Malta Collective Investment Schemes (CIS) - CSBGroup

Malta Collective Investment Schemes (CIS)

Investment Services in Malta are regulated by the Investment Services Act (“ISA”) (Cap. 370 of the Laws of Malta) as amended by Act XVII of 2002.  This law sets out the regulatory framework for the licensing of Investment Funds, or as defined by the Investment Services Rules, Collective Investment Schemes (“CISs”).  This process will fall under the scope of the Malta Financial Services Authority (“MFSA”) which, besides having the responsibility for the licensing process, is also responsible for the regulation and ongoing supervision of Collective Investment Schemes.

Defining Collective Investment Schemes in Malta

Collective Investment Schemes (“CISs”) are schemes or arrangements which have as their object the collective investment of capital acquired by means of an offer of units for subscription, sale or exchange and which, additionally, also possess any one of the following characteristics:

  • The schemed or arrangement operates according to the principle of risk spreading; and either:
  • The contributions of the participants and the profits or income out of which payments are to be made to them are pooled; or
  • At the request of the holders, units are repurchased or redeemed out of the assets of the scheme or arrangement, continuously or in blocks at short intervals; or
  • Units are, or have been, or will be issued continuously or in blocks at short intervals.

The MFSA may grant a CIS licence to any scheme or arrangement which does not operate on the principle of risk spreading, where the units in such scheme or arrangement are to be offered for subscription, sale or exchange to investors classified as Qualifying and/or Professional.  Any hedge fund targeting the retail market, either through a UCITS Scheme or through a Retail-AIF are thus subject to certain investment restrictions as brought about by the respective Directives and the Maltese Investment Services Rule Books.

The Licensing Process of Malta Collective Investment Schemes (CISs)

Irrespective of the Investment Fund’s form, type, and structure, a promoter who is interested in selecting Malta as a jurisdiction of choice will have to undergo the below three-stage process:

Phase 1 of the licensing process of a Collective Investment Scheme – Preparatory

The promoters are recommended to hold a preliminary meeting with the MFSA to put forward their investment fund proposal.  This meeting should be held in advance of submitting an application for a licence.  Following such meeting, the applicants will submit a “draft” application form together with any required supporting documentation as specified in the application form itself.

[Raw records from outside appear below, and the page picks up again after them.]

(* ===== verification/LexSearchCorrect.v ===== *)
(** * What the text search answers

    The ranking of [LexSearch] is a function of the indexed documents alone: the
    score of a document is the sum of its BM25 contributions over the distinct
    terms of the query, rarest first, and the answer is the head of the scored
    documents in order. *)

From S2P Require Import Prelude Endian SortedArray StrTable ProbeTable Floats OpenTable Hnsw SemanticIndex SemanticTopK Lexical LexicalCorrect LexSearch.

#[local] Opaque LEX_MAX_CANDIDATES.

(** ** Contributions to candidates *)

(** The ids of a sequence of contributions by first appearance, and the score
    of one. *)
Definition firsts (hits : list (Z * spec_float)) : list Z :=
  foldl (fun l x => if decide (x.1 ∈ l) then l else l ++ [x.1]) [] hits.

Definition add_score (o : option spec_float) (c : spec_float) : option spec_float :=
  Some (match o with None => f32_of_f64 c | Some s => f32_add s (f32_of_f64 c) end).

Definition score_in (hits : list (Z * spec_float)) (id : Z) : option spec_float :=
  foldl (fun o x => if x.1 =? id then add_score o x.2 else o) None hits.

Lemma hit_firsts_snoc h x : firsts (h ++ [x]) = if decide (x.1 ∈ firsts h) then firsts h else firsts h ++ [x.1].
Proof. unfold firsts. by rewrite foldl_app. Qed.

Lemma score_in_snoc h x id : score_in (h ++ [x]) id = if x.1 =? id then add_score (score_in h id) x.2 else score_in h id.
Proof. unfold score_in. by rewrite foldl_app. Qed.

Lemma firsts_elem h id : id ∈ firsts h <-> id ∈ h.*1.
Proof.
  induction h as [|x h IH] using rev_ind; [done|]. rewrite hit_firsts_snoc, fmap_app, elem_of_app. cbn. rewrite list_elem_of_singleton.
  destruct (decide (x.1 ∈ firsts h)) as [Hin|Hin]; [|by rewrite elem_of_app, list_elem_of_singleton, IH]. rewrite <- IH. split; [by left|]. intros [?| ->]; done.
Qed.

Lemma firsts_nodup h : NoDup (firsts h).
Proof.
  induction h as [|x h IH] using rev_ind; [constructor|]. rewrite hit_firsts_snoc. destruct (decide _) as [Hin|Hin]; [done|].
  apply NoDup_app. split; [done|]. split; [|apply NoDup_singleton]. intros y Hy ->%list_elem_of_singleton. done.
Qed.

Lemma score_in_Some h id : is_Some (score_in h id) <-> id ∈ firsts h.
Proof.
  rewrite firsts_elem. induction h as [|x h IH] using rev_ind; [split; [by intros []|set_solver]|].
  rewrite score_in_snoc, fmap_app, elem_of_app. cbn. rewrite list_elem_of_singleton. destruct (Z.eqb_spec x.1 id) as [<-|Hne].
  - split; [by right|]. intros _. unfold add_score. eauto.
  - rewrite IH. split; [by left|]. intros [?| ->]; done.
Qed.

Definition cand_of (h : list (Z * spec_float)) (id : Z) : LexCand := mkLexCand id (default (S754_zero false) (score_in h id)).
Definition cands_of (h : list (Z * spec_float)) : list LexCand := cand_of h <$> take LEX_MAX_CANDIDATES (firsts h).

Lemma cands_ids h : lc_id <$> cands_of h = take LEX_MAX_CANDIDATES (firsts h).
Proof. unfold cands_of. rewrite <- list_fmap_compose. cbn. apply list_fmap_id. Qed.

Lemma cands_nodup h : NoDup (lc_id <$> cands_of h).
Proof. rewrite cands_ids. eapply sublist_NoDup; [apply firsts_nodup|apply sublist_take]. Qed.

(** The table points each candidate's id at its place, with room to spare. *)
Record lex_state_ok (h : list (Z * spec_float)) (st : LexState) : Prop := {
  lso_cands : st.1.2 = cands_of h;
  lso_wf : ot_wf st.1.1;
  lso_map : ot_map st.1.1 = pos_map lc_id (cands_of h);
  lso_room : ((length (cands_of h) + 1) * 4 < length st.1.1 * 3)%nat;
  lso_big : (256 <= length st.1.1)%nat
}.

Lemma acc_grow_spec acc cands :
  pow2 (length acc) -> NoDup (lc_id <$> cands) -> (length cands < length acc)%nat ->
  exists acc', acc_grow true acc cands = Some acc' /\ ot_wf acc' /\ ot_map acc' = pos_map lc_id cands /\ length acc' = (length acc * 2)%nat.
Proof.
  intros Hp Hn Hl. eexists. split; [done|].
  assert (forall l t, foldl (fun t (p : nat * LexCand) => <[acc_find t (lc_id p.2) := Some (lc_id p.2, p.1)]> t) t l =
    foldl (fun t kv => ot_set t kv.1 kv.2) t ((fun p => (lc_id p.2, p.1)) <$> l)) as Hf by (induction l as [|p l IH]; intros t; cbn; [done|apply IH]).
  rewrite Hf. assert ((fun p : nat * LexCand => (lc_id p.2, p.1)) <$> imap pair cands = positions lc_id cands) as -> by (unfold positions; by rewrite fmap_imap).
  pose proof (rehash_into_spec (length acc * 2) (positions lc_id cands) (pow2_double _ Hp)) as Hr. rewrite positions_keys, length_positions in Hr.
  destruct (Hr Hn ltac:(lia)) as (W & E & L). unfold rehash_into in *.
  assert (forall l t, ot_wf t -> NoDup l.*1 -> (forall k, k ∈ l.*1 -> ot_map t !! k = None) -> (length (entries t) + length l < length t)%nat ->
    foldl (fun t kv => ot_set t kv.1 kv.2) t l = foldl (place (V := nat)) t l) as Hs.
  { clear. induction l as [|[k v] l IH]; intros t W Hn Hk Hl; [done|]. cbn [foldl fst snd]. cbn in Hn, Hl. apply NoDup_cons in Hn as [Hkl Hn].
    assert (ot_map t !! k = None) as Hkn by (apply Hk; by left). rewrite (place_set t k v W Hkn).
    destruct (ot_set_spec t k v W) as [W1 E1]; [left; lia|]. apply IH; [done|done| |].
    - intros k' Hk'. rewrite E1, lookup_insert_ne; [apply Hk; by right|]. by intros ->.
    - rewrite length_ot_set, <- (ot_map_size _ W1), E1, map_size_insert_None, (ot_map_size _ W) by done. lia. }
  rewrite Hs; [done|apply empty_table_wf; by apply pow2_double|by rewrite positions_keys| |].
  - intros k _. unfold ot_map. by rewrite empty_table.
  - rewrite empty_table, length_replicate, length_positions. cbn. lia.
Qed.

Definition lex_allocs_ok (ok : LexSearchOks) : Prop :=
  ls_init ok = true /\ (forall n, ls_cands ok n = true) /\ (forall n, ls_acc ok n = true) /\ ls_out ok = true.

(** An id among the candidates. *)
Lemma cands_update h id c idx :
  pos_map lc_id (cands_of h) !! id = Some idx ->
  alter (fun x => mkLexCand (lc_id x) (f32_add (lc_score x) (f32_of_f64 c))) idx (cands_of h) = cands_of (h ++ [(id, c)]).
Proof.
  intros Hp. apply pos_map_lookup in Hp as (x & Hx & Hid); [|apply cands_nodup].
  assert (id ∈ firsts h) as Hin.
  { assert (id ∈ lc_id <$> cands_of h) as Hi by (apply list_elem_of_fmap; exists x; split; [done|by eapply list_elem_of_lookup_2]). rewrite cands_ids in Hi. apply elem_of_take in Hi as (i & Hi & _). by eapply list_elem_of_lookup_2. }
  unfold cands_of at 2. rewrite hit_firsts_snoc, decide_True by done. apply list_eq. intros j. destruct (decide (idx = j)) as [<-|Hne].
  - rewrite list_lookup_alter_eq, Hx. unfold cands_of in Hx. rewrite list_lookup_fmap in Hx |- *. apply fmap_Some in Hx as (id' & Hj & ->). rewrite Hj. cbn in Hid. subst id'.
    cbn. f_equal. unfold cand_of. f_equal. rewrite score_in_snoc. cbn. rewrite Z.eqb_refl. apply score_in_Some in Hin as [s Hs]. by rewrite Hs.
  - rewrite list_lookup_alter_ne by done. unfold cands_of. rewrite !list_lookup_fmap. destruct (take _ (firsts h) !! j) as [id'|] eqn:Hj; [|done]. cbn. f_equal.
    unfold cand_of. f_equal. rewrite score_in_snoc. cbn. destruct (Z.eqb_spec id id') as [<-|]; [|done]. exfalso. apply Hne.
    assert ((lc_id <$> cands_of h) !! idx = Some id) as H1 by (rewrite list_lookup_fmap, Hx; cbn; by rewrite Hid). rewrite cands_ids in H1.
    eapply (NoDup_lookup (take LEX_MAX_CANDIDATES (firsts h))); [rewrite <- cands_ids; apply cands_nodup|done|done].
Qed.

(** An id that is not among them. *)
Lemma cands_other h id c (l : list Z) :
  (forall x, x ∈ l -> x <> id) -> cand_of (h ++ [(id, c)]) <$> l = cand_of h <$> l.
Proof.
  intros Hl. apply list_fmap_ext. intros i x Hx. unfold cand_of. f_equal. rewrite score_in_snoc. cbn.
  destruct (Z.eqb_spec id x) as [<-|]; [|done]. exfalso. eapply Hl; [by eapply list_elem_of_lookup_2|done].
Qed.

Lemma cands_extend h id c :
  pos_map lc_id (cands_of h) !! id = None ->
  cands_of (h ++ [(id, c)]) =
    if (LEX_MAX_CANDIDATES <=? length (cands_of h))%nat then cands_of h else cands_of h ++ [mkLexCand id (f32_of_f64 c)].
Proof.
  intros Hp. assert (id ∉ take LEX_MAX_CANDIDATES (firsts h)) as Hni.
  { rewrite <- cands_ids. intros Hin. apply list_elem_of_fmap in Hin as (x & -> & Hx). apply list_elem_of_lookup in Hx as [i Hi].
    assert (pos_map lc_id (cands_of h) !! lc_id x = Some i) by (apply pos_map_lookup; [apply cands_nodup|eauto]). congruence. }
  assert (length (cands_of h) = Nat.min LEX_MAX_CANDIDATES (length (firsts h))) as Hlen by (unfold cands_of; by rewrite length_fmap, length_take).
  assert (cand_of (h ++ [(id, c)]) <$> take LEX_MAX_CANDIDATES (firsts h) = cands_of h) as Hold.
  { apply cands_other. intros x Hx ->. done. }
  unfold cands_of at 1. rewrite hit_firsts_snoc. destruct (Nat.leb_spec LEX_MAX_CANDIDATES (length (cands_of h))) as [Hfull|Hroom].
  - destruct (decide _); [done|]. rewrite take_app_le by lia. done.
  - assert (take LEX_MAX_CANDIDATES (firsts h) = firsts h) as Et by (apply take_ge; lia). rewrite Et in *. rewrite decide_False by done.
    rewrite take_ge by (rewrite length_app; cbn; lia). rewrite fmap_app, Hold. cbn. f_equal. f_equal. unfold cand_of. f_equal.
    rewrite score_in_snoc. cbn. rewrite Z.eqb_refl. destruct (score_in h id) eqn:Es; [|done]. exfalso. apply Hni. apply score_in_Some. eauto.
Qed.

Upon review of the documentation provided, the MFSA may ask for supplementary information to be provided. The MFSA’s assessment of the applicant’s ‘fit’ and ‘proper’ credentials will also commence at this stage. The expected turnaround time for the MFSA to review the documentation provided to it and for it to provide feedback will generally take around three weeks.  A number of licence conditions are communicated to the applicant at this stage, adherence to which is required throughout the life of the fund.

Additionally, during such stage, the regulator will consider the nature of the proposed activity, the target investors, and the market to which the investment services are to be provided.  On this basis, a decision will be made regarding which Standard Licence Conditions (“SLCs”) should apply.  The MFSA may allow some derogation from the SLCs where the circumstances justify such treatment, as long as there is adequate protection to investors.

Phase 2 of the licensing process of a Collective Investment Scheme – Pre-Licensing

Once the draft application and supporting documents have been reviewed and the draft licence conditions have been met, the MFSA will issue an “in principle” approval for the issue of a licence.  At this stage, the Application form and supporting documentation are provided to the MFSA in their “Final” format.

Phase 3 of the licensing process of a Collective Investment Scheme – Post-Licensing

At this stage, the Applicant may be required to satisfy a number of post-licensing matters prior to the formal commencement of business.

It should be noted that the average period to obtain a licence from the MFSA would range from an 8 to 12-week period.  Such a period may vary on a case-by-case basis depending on the completeness of documentation provided upon the submission of the draft application.

Types of Investment Funds in Malta

Malta offers various types of investment funds which allows fund managers and fund promoters to choose from according to their needs and specifications. In terms of the Investment Services Act, Collective Investment Schemes may be licenced / recognised in Malta as either:

It is noted that Professional Investor Funds do not benefit from the passport benefit as brought about by both the AIFM and UCITS directives respectively.  Therefore, Funds licenced as PIFs are subject to private placement.